Sin embargo, durante su adolescencia -ese duro trance existencial que debe hacerse más duro si a uno lo bautizaron como Zowie-, el chico quedó bajo la tuición exclusiva de su padre, y éste decidió asumir con rigurosa seriedad su crianza. En la biografía Starman se revela al artista como un padre estricto, exigente, capaz de orientar a su hijo en aquellas convenciones que él mismo había desafiado. El desprecio de ambos por Angela unió, también, su sentido de familia.

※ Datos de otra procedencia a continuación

(** ** Properties *)

(** The table refines a finite map: inserting any storable entries into a
    fresh table that stays within the 85% load succeeds, and afterwards a
    lookup of any non-zero hash returns exactly what the map holds, the last
    entry inserted for that hash or nothing. *)
Theorem htab_refines_map (n : Z) (es : list IndexEntry) (h : bytes) :
  0 < n < 2 ^ 56 → Forall storable es → len es ≤ n * 85 / 100 + 1 →
  bytes_ok h → h ≠ zeroHash →
  ∃ ht, htInsertAll (createDiskHashTable n) es = Ok ht ∧
    htLookup ht h = Ok (insert_all es ∅ !! h) ∧
    ht_count ht = Z.of_nat (size (insert_all es ∅)).
Proof.
  intros Hn Hes Hroom Hb Hz.
  destruct (htInsertAll_rep es (createDiskHashTable n) ∅) as (ht & Hall & Hrep & _); try done.
  { by apply createDiskHashTable_rep. }
  exists ht. split_and!; [done|by apply htLookup_rep|by apply rep_count].
Qed.

Definition example_hash (b : Z) : bytes := b :: zeros 31.
Definition example_entry (b p : Z) : IndexEntry := mkEntry (example_hash b) p (10 * p) 100.

Lemma htab_refines_map_witness :
  ∃ ht, htInsertAll (createDiskHashTable 8)
          [example_entry 1 1; example_entry 2 2; example_entry 1 3] = Ok ht ∧
    htLookup ht (example_hash 1) =
      Ok (insert_all [example_entry 1 1; example_entry 2 2; example_entry 1 3] ∅ !! example_hash 1) ∧
    ht_count ht =
      Z.of_nat (size (insert_all [example_entry 1 1; example_entry 2 2; example_entry 1 3] ∅)).
Proof.
  apply htab_refines_map; try lia; try discriminate;
    by_eval.
Defined.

Pero ha sido la ruta firme de Duncan como cineasta lo que ha terminado de estrechar sus lazos. El director, hoy de 41 años de edad, ha conseguido premios y elogios con sus filmes Moon (2009) y Source code (2011). Su padre ha manifestado su orgullo pero también su culpa por una educación que pudo haber sido más cercana. Pero en los códigos estéticos del cine de su hijo se cierne, distinguible, su influencia. La sonrisa de Duncan cada vez que su padre se aparece por uno de sus estrenos demuestra superada la etapa del reproche.